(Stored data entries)
——————————

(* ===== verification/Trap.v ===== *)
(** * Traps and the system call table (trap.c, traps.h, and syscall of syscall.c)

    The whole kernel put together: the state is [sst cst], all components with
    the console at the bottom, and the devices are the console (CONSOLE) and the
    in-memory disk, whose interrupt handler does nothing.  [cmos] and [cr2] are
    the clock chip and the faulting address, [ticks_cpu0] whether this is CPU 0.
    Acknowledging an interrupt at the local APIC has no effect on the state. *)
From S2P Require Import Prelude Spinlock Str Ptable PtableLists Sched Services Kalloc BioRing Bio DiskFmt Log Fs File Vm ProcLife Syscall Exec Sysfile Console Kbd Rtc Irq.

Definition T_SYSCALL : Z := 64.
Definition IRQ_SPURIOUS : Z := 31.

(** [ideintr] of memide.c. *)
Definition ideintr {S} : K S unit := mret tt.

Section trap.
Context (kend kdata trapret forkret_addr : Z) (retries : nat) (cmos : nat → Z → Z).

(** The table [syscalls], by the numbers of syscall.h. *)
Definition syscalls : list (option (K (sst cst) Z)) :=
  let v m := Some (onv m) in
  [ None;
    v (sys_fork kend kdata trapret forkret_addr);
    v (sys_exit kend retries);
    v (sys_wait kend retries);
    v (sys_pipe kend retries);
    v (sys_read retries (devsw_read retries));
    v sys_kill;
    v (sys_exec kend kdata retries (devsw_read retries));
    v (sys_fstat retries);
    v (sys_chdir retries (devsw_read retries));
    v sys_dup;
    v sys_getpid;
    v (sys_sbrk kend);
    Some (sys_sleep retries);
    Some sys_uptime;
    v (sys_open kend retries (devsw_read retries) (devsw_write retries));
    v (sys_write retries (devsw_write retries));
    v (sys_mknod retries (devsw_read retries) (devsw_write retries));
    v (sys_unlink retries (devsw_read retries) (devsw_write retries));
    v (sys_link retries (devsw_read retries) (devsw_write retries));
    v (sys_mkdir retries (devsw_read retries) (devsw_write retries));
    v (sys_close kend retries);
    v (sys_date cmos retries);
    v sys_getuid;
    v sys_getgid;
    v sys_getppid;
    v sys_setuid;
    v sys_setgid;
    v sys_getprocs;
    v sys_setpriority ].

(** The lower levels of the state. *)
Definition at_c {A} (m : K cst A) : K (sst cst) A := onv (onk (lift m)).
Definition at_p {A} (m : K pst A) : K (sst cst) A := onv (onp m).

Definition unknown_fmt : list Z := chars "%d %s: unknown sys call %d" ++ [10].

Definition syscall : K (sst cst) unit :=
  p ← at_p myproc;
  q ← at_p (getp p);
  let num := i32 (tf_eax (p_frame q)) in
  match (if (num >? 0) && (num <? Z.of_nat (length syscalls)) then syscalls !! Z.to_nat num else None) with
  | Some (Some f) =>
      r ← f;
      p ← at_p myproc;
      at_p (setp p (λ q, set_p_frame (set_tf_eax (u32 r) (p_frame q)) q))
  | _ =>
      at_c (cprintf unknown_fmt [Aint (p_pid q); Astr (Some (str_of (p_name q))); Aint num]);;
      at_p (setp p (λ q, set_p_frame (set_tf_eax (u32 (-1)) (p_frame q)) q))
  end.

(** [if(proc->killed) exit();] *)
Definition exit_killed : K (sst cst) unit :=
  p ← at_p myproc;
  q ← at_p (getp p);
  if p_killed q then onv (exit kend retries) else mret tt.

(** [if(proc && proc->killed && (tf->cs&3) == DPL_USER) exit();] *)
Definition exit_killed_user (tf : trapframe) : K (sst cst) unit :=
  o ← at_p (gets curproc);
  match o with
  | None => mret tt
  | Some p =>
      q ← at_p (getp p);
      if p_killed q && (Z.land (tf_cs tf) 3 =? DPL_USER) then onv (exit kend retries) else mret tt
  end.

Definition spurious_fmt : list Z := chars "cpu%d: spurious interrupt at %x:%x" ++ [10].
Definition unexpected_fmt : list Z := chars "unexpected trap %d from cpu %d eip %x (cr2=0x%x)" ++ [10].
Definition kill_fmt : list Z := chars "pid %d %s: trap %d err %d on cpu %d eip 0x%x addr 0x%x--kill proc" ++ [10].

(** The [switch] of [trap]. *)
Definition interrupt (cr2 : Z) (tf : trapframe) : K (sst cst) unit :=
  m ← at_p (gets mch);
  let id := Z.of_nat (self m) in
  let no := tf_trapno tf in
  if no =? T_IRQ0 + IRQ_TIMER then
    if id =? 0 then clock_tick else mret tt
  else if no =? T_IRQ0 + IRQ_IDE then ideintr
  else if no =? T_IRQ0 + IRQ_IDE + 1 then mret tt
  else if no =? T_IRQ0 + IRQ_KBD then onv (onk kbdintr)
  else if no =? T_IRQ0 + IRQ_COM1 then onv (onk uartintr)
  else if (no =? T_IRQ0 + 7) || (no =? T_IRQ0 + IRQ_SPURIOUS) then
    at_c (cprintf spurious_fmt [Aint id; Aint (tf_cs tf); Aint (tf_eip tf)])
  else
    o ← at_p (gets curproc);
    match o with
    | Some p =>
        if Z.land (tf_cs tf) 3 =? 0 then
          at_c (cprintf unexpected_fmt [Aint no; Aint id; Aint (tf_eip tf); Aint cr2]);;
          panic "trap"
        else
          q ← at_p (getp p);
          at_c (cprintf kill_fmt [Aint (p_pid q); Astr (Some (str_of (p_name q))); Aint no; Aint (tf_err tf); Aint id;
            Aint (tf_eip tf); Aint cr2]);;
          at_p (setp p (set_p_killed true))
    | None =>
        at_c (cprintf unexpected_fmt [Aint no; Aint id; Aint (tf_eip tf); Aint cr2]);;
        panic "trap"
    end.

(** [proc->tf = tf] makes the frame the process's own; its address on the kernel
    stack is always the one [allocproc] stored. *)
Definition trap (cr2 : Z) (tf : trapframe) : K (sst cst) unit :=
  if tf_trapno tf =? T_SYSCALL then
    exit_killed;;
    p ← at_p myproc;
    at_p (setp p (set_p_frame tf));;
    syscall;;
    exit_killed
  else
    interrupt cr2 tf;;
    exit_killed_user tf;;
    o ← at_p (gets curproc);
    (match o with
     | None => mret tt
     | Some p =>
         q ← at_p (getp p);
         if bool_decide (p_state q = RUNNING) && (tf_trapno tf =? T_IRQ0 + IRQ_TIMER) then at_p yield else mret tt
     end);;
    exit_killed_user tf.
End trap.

——————————

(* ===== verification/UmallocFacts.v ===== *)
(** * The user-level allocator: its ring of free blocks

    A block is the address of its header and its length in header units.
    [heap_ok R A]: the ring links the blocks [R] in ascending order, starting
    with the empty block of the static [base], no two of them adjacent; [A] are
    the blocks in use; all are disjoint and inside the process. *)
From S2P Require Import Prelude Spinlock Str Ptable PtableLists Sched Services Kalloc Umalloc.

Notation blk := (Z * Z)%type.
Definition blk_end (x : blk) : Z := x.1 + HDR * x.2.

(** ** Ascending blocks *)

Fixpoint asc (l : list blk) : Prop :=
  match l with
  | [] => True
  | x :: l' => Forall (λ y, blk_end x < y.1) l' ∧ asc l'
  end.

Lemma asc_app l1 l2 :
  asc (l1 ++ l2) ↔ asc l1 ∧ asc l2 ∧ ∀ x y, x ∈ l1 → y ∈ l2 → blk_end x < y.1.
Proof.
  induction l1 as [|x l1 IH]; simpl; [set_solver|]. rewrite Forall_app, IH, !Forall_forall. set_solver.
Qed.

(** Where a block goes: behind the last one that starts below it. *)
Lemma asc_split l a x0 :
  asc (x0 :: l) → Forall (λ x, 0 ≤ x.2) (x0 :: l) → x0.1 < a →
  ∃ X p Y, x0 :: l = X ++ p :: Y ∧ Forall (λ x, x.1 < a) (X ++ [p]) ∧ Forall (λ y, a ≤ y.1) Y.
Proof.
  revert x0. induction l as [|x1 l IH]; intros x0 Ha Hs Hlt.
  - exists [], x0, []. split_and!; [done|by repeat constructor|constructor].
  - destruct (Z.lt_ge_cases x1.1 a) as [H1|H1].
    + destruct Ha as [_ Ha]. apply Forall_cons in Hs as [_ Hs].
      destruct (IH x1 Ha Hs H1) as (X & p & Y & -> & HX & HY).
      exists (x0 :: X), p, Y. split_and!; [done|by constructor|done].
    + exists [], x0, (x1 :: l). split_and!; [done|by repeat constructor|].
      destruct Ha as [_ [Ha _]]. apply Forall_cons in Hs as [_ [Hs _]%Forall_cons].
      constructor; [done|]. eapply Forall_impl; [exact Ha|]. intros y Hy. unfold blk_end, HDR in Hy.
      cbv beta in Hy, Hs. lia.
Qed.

——————————

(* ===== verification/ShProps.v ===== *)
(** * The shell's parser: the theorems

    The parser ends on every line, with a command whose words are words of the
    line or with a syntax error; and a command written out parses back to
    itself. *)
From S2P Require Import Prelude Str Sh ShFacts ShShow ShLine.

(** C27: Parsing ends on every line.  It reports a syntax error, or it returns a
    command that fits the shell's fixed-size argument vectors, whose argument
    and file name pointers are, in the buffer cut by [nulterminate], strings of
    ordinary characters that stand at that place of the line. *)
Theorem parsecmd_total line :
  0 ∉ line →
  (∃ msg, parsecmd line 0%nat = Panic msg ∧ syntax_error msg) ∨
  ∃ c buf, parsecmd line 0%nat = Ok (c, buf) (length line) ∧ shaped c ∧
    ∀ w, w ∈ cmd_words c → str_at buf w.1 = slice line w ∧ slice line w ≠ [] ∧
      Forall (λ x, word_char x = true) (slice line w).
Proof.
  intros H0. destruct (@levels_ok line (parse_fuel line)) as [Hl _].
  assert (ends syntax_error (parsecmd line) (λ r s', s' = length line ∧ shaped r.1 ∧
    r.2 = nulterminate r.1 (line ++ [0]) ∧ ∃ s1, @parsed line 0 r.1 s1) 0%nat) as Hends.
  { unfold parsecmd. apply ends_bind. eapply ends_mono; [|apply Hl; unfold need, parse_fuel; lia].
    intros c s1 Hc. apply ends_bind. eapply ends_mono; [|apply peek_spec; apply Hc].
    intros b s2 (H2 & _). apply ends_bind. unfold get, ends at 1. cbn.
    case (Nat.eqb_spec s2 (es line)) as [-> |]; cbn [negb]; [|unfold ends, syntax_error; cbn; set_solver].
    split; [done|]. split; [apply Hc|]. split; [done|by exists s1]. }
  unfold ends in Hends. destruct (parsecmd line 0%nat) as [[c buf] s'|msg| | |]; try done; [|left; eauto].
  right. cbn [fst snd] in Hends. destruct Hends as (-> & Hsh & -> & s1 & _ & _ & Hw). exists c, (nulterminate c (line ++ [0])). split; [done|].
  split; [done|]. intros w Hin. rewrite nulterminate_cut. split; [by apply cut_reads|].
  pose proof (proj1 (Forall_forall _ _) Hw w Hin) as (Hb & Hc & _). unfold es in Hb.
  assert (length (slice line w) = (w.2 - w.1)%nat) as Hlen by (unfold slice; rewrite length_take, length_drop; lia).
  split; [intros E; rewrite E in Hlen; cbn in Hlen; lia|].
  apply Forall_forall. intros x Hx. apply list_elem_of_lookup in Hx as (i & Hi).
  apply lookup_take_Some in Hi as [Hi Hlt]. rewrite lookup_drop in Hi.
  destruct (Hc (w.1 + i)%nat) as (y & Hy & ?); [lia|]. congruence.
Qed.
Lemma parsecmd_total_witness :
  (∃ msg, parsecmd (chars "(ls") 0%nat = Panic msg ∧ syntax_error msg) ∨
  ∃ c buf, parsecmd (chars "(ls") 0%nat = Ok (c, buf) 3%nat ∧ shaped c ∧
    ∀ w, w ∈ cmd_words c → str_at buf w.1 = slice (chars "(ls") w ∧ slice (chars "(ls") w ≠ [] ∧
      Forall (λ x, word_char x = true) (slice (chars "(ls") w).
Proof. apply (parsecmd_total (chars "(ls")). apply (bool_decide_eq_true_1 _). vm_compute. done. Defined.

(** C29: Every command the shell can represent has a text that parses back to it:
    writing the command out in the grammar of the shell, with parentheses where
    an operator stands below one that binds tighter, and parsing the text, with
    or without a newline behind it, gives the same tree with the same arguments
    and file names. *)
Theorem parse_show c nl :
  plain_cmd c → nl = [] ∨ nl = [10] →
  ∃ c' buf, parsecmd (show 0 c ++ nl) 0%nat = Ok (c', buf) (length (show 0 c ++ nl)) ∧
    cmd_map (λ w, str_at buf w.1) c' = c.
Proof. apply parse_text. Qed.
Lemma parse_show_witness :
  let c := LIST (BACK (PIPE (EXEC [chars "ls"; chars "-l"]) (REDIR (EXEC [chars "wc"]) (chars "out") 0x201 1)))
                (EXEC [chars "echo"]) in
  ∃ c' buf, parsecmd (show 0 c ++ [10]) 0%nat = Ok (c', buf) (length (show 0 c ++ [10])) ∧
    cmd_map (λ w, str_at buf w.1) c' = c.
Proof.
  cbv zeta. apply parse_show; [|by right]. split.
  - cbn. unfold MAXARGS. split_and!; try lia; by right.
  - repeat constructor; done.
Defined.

——————————

▶ **ASSIGNMENT**: Reproduce the lines of the entries above from the one with "Kbd Rtc Irq." to the one with "Section trap.", both included, exactly and without any other line.

▶ **RESPONSE TO THIS EXERCISE**:
From S2P Require Import Prelude Spinlock Str Ptable PtableLists Sched Services Kalloc BioRing Bio DiskFmt Log Fs File Vm ProcLife Syscall Exec Sysfile Console Kbd Rtc Irq.

Definition T_SYSCALL : Z := 64.
Definition IRQ_SPURIOUS : Z := 31.

(** [ideintr] of memide.c. *)
Definition ideintr {S} : K S unit := mret tt.

Section trap.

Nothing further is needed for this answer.